On connaît maintenant l’histoire des études phéniciennes et puniques. Il nous reste une dernière question à traiter. Le déchiffrement des épigraphes numismatiques ou lapidaires appartenant à l’idiome des deux nations est-il, sinon facile, du moins possible ? La marche qu’on a suivie pour y parvenir présente-t-elle des garanties suffisantes, ou doit-elle être condamnée comme arbitraire et hypothétique ?

Un premier point, et le plus important de tous, était bien connu à l’avance, et il ne saurait être aujourd’hui plus que jadis sujet à contestation : entre l’idiome phénicien et l’idiome hébraïque il y a une affinité très étroite. D’ailleurs les témoignages de saint Augustin, de Priscien et de saint Jérôme, ne fussent pas venus jusqu’à nous pour nous en convaincre, qu’il serait nécessaire, je n’hésite pas à le dire, de conclure des faits matériels les plus probans que cette affinité doit exister.

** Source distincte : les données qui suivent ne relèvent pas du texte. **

(** * ReActLM: the agent loop, its tool registry and its trace recorder

    A shallow embedding of [reactlm/core] (types.py, base.py, agent.py), of
    [RedisMemory] (memory/redis_memory.py), of the search tools
    (tools/search.py) and of the prompt templates (prompts/templates.py).
    Python values are modelled
    by [PyVal], dictionaries by insertion-ordered association lists, the
    mutable [Agent] object together with the outside world by a heap that is
    threaded through a state-and-exception monad, and every call the agent
    makes to a collaborator (model, tool, memory) is recorded as an [Event]. *)

From Stdlib Require Import ZArith String Ascii List Bool Lia.
From Stdlib Require Import Floats.PrimFloat.
From stdpp Require Import base tactics option list strings pretty.

Open Scope Z_scope.
Open Scope string_scope.
Open Scope list_scope.

(* ================================================================= *)
(** ** Python values *)

(** The payloads that cross the agent's boundary are typed [Any] in the
    source; the model covers the values [json.loads] produces. *)
#[warnings="-register-all"]
Inductive PyVal : Type :=
| VNone
| VBool (b : bool)
| VInt (z : Z)
| VFloat (f : float)
| VStr (s : string)
| VList (items : list PyVal)
| VDict (entries : list (string * PyVal)).

(** [dict] with [str] keys.  Python dictionaries keep insertion order, which
    the prompt's tool catalog exposes, so entries are kept as a list. *)
Module Dict.

Definition t (V : Type) : Type := list (string * V).

Definition empty {V : Type} : t V := [].

(** [d.get(k)] / [d[k]] *)
Fixpoint get {V : Type} (k : string) (d : t V) : option V :=
  match d with
  | [] => None
  | (k', v) :: d' => if String.eqb k k' then Some v else get k d'
  end.

(** [k in d] *)
Definition contains {V : Type} (k : string) (d : t V) : bool :=
  match get k d with Some _ => true | None => false end.

(** [d[k] = v]: an existing key keeps its position, a new key goes last. *)
Fixpoint set {V : Type} (k : string) (v : V) (d : t V) : t V :=
  match d with
  | [] => [(k, v)]
  | (k', v') :: d' =>
      if String.eqb k k' then (k, v) :: d' else (k', v') :: set k v d'
  end.

(** [del d[k]] *)
Definition del {V : Type} (k : string) (d : t V) : t V :=
  List.filter (fun kv => negb (String.eqb k (fst kv))) d.

(** [d.items()] *)
Definition items {V : Type} (d : t V) : list (string * V) := d.

End Dict.

(* ================================================================= *)
(** ** Exceptions *)

(** The class of an exception.  [OtherError cls] is any other class that
    derives from [Exception] ([KeyError], [ConnectionError], ...);
    [BaseOnly cls] is a class that derives from [BaseException] but not
    from [Exception]: [asyncio.CancelledError], [KeyboardInterrupt],
    [SystemExit], [GeneratorExit]. *)
Inductive ExcClass : Type :=
| ValueError
| RuntimeError
| TypeError
| AttributeError
| UnboundLocalError
| OtherError (cls : string)
| BaseOnly (cls : string).

(** An exception object: its class and [str(e)]. *)
Record PyExc : Type := Exc { exc_class : ExcClass; exc_str : string }.

(** [isinstance(e, Exception)]: what a clause [except Exception] catches. *)
Definition is_Exception (e : PyExc) : bool :=
  match exc_class e with
  | BaseOnly _ => false
  | _ => true
  end.

(** What a call hands back: a value, or an exception in flight. *)
Inductive Result (A : Type) : Type :=
| Ok (a : A)
| Raise (e : PyExc).
Arguments Ok {A} a.
Arguments Raise {A} e.

Definition is_ok {A : Type} (r : Result A) : bool :=
  match r with Ok _ => true | Raise _ => false end.

(* ================================================================= *)
(** ** core/types.py *)

Module InputType.
Inductive t : Type := TEXT | IMAGE | AUDIO | VIDEO | BINARY.
End InputType.

Module OutputType.
Inductive t : Type := TEXT | IMAGE | AUDIO | VIDEO | BINARY | JSON.
End OutputType.

Inductive ExecutionMode : Type := STANDARD | YOLO.

Inductive AgentState : Type :=
| IDLE | THINKING | EXECUTING | WAITING | ERROR | COMPLETED.

Definition AgentState_value (s : AgentState) : string :=
  match s with
  | IDLE => "idle"
  | THINKING => "thinking"
  | EXECUTING => "executing"
  | WAITING => "waiting"
  | ERROR => "error"
  | COMPLETED => "completed"
  end.

(** [a == b] on output types. *)
Definition OutputType_eqb (a b : OutputType.t) : bool :=
  match a, b with
  | OutputType.TEXT, OutputType.TEXT
  | OutputType.IMAGE, OutputType.IMAGE
  | OutputType.AUDIO, OutputType.AUDIO
  | OutputType.VIDEO, OutputType.VIDEO
  | OutputType.BINARY, OutputType.BINARY
  | OutputType.JSON, OutputType.JSON => true
  | _, _ => false
  end.

(* ================================================================= *)
(** ** core/base.py: the envelopes and the trace record *)

Module BaseInput.
Record t : Type := mk {
  type : InputType.t;
  content : PyVal;
  metadata : Dict.t PyVal
}.
End BaseInput.

Module BaseOutput.
Record t : Type := mk {
  type : OutputType.t;
  content : PyVal;
  metadata : Dict.t PyVal
}.
End BaseOutput.

(** [datetime], as microseconds since the epoch. *)
Definition datetime : Type := Z.

Module BaseTrace.
Record t : Type := mk {
  session_id : string;
  timestamp : datetime;
  action : string;
  input : BaseInput.t;
  output : BaseOutput.t;
  metadata : Dict.t PyVal
}.
End BaseTrace.

(** The keyword arguments [_generate_next_action] forwards to the model. *)
Record GenKwargs : Type := mkGenKwargs {
  kw_temperature : float;
  kw_max_tokens : option Z;
  kw_stop_sequences : list string
}.

(** [AgentConfig] (agent.py) *)
Record AgentConfig : Type := mkAgentConfig {
  max_iterations : Z;
  temperature : float;
  mode : ExecutionMode;
  allowed_tools : list string;
  memory_type : string;
  trace_enabled : bool;
  timeout : float;
  max_tokens : option Z;
  stop_sequences : list string;
  cfg_metadata : Dict.t PyVal
}.

Definition AgentConfig_default : AgentConfig :=
  {| max_iterations := 10;
     temperature := 0x1.6666666666666p-1%float;
     mode := STANDARD;
     allowed_tools := ["*"];
     memory_type := "default";
     trace_enabled := true;
     timeout := 30%float;
     max_tokens := None;
     stop_sequences := [];
     cfg_metadata := Dict.empty |}.

(* ================================================================= *)
(** ** Interpreter operations on [Any] payloads *)

Definition py_type_name (v : PyVal) : string :=
  match v with
  | VNone => "NoneType"
  | VBool _ => "bool"
  | VInt _ => "int"
  | VFloat _ => "float"
  | VStr _ => "str"
  | VList _ => "list"
  | VDict _ => "dict"
  end.

(** [k == v] for a string [k]: only a string can be equal to it. *)
Definition str_eq_val (k : string) (v : PyVal) : bool :=
  match v with VStr s => String.eqb k s | _ => false end.

(** [k in container], for a string [k].  A dictionary tests its keys, a string
    tests for a substring, a list compares its elements, anything else is
    not iterable. *)
Definition py_in (k : string) (container : PyVal) : Result bool :=
  match container with
  | VDict d => Ok (Dict.contains k d)
  | VStr s => Ok (match index 0 k s with Some _ => true | None => false end)
  | VList l => Ok (existsb (str_eq_val k) l)
  | v => Raise (Exc TypeError
                  ("argument of type '" +:+ py_type_name v +:+ "' is not iterable"))
  end.

(** [container[k]], for a string [k]. *)
Definition py_getitem (container : PyVal) (k : string) : Result PyVal :=
  match container with
  | VDict d =>
      match Dict.get k d with
      | Some v => Ok v
      | None => Raise (Exc (OtherError "KeyError") ("'" +:+ k +:+ "'"))
      end
  | VStr _ => Raise (Exc TypeError "string indices must be integers, not 'str'")
  | VList _ => Raise (Exc TypeError "list indices must be integers or slices, not str")
  | v => Raise (Exc TypeError ("'" +:+ py_type_name v +:+ "' object is not subscriptable"))
  end.

(** [container.get(k, default)] *)
Definition py_get (container : PyVal) (k : string) (default : PyVal) : Result PyVal :=
  match container with
  | VDict d => Ok (match Dict.get k d with Some v => v | None => default end)
  | v => Raise (Exc AttributeError
                  ("'" +:+ py_type_name v +:+ "' object has no attribute 'get'"))
  end.

(** [key in d] for a dictionary [d] with string keys and an arbitrary [key]:
    the key is hashed first, lists and dictionaries are unhashable. *)
Definition py_in_dict {V : Type} (key : PyVal) (d : Dict.t V) : Result bool :=
  match key with
  | VStr s => Ok (Dict.contains s d)
  | VList _ | VDict _ =>
      Raise (Exc TypeError ("unhashable type: '" +:+ py_type_name key +:+ "'"))
  | _ => Ok false
  end.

Une nation entourée sur toutes les limites de son territoire d’autres nations de même origine, avec lesquelles elle est liée par les liens du sang, ne peut pas parler une langue qui diffère essentiellement de celle que parlent ses voisins. C’est là précisément le cas de la nation phénicienne. Placée dans la zone maritime assez étroite à laquelle touchent de toutes parts des contrées habitées par les races évidemment sœurs qui parlèrent les idiomes hébraïque, syriaque, chaldéen et arabe, dialectes très rapprochés d’une seule et même langue primitive, la race phénicienne devait infailliblement elle-même se servir d’une langue qui se rattachait à la même souche. Si une induction aussi rationnelle est constatée par des témoignages anciens dont l’autorité demeure irrécusable, il est clair que le fait qu’il s’agit de prouver acquiert le degré le plus désirable de certitude. C’est ce qui a lieu pour la Phénicie ; nous pouvons donc affirmer dès-lors qu’avant de tenter le déchiffrement des écritures phéniciennes, on savait parfaitement ce qu’il fallait s’attendre à trouver sous cette écriture mystérieuse : il devait y avoir identité entre les radicaux phéniciens et les radicaux hébreux ; de plus, le mécanisme grammatical devait être à tout le moins très voisin de celui que nous offre la langue hébraïque. Ceci posé, voyons comment l’on a pu et dû s’y prendre pour aborder les tentatives de déchiffrement.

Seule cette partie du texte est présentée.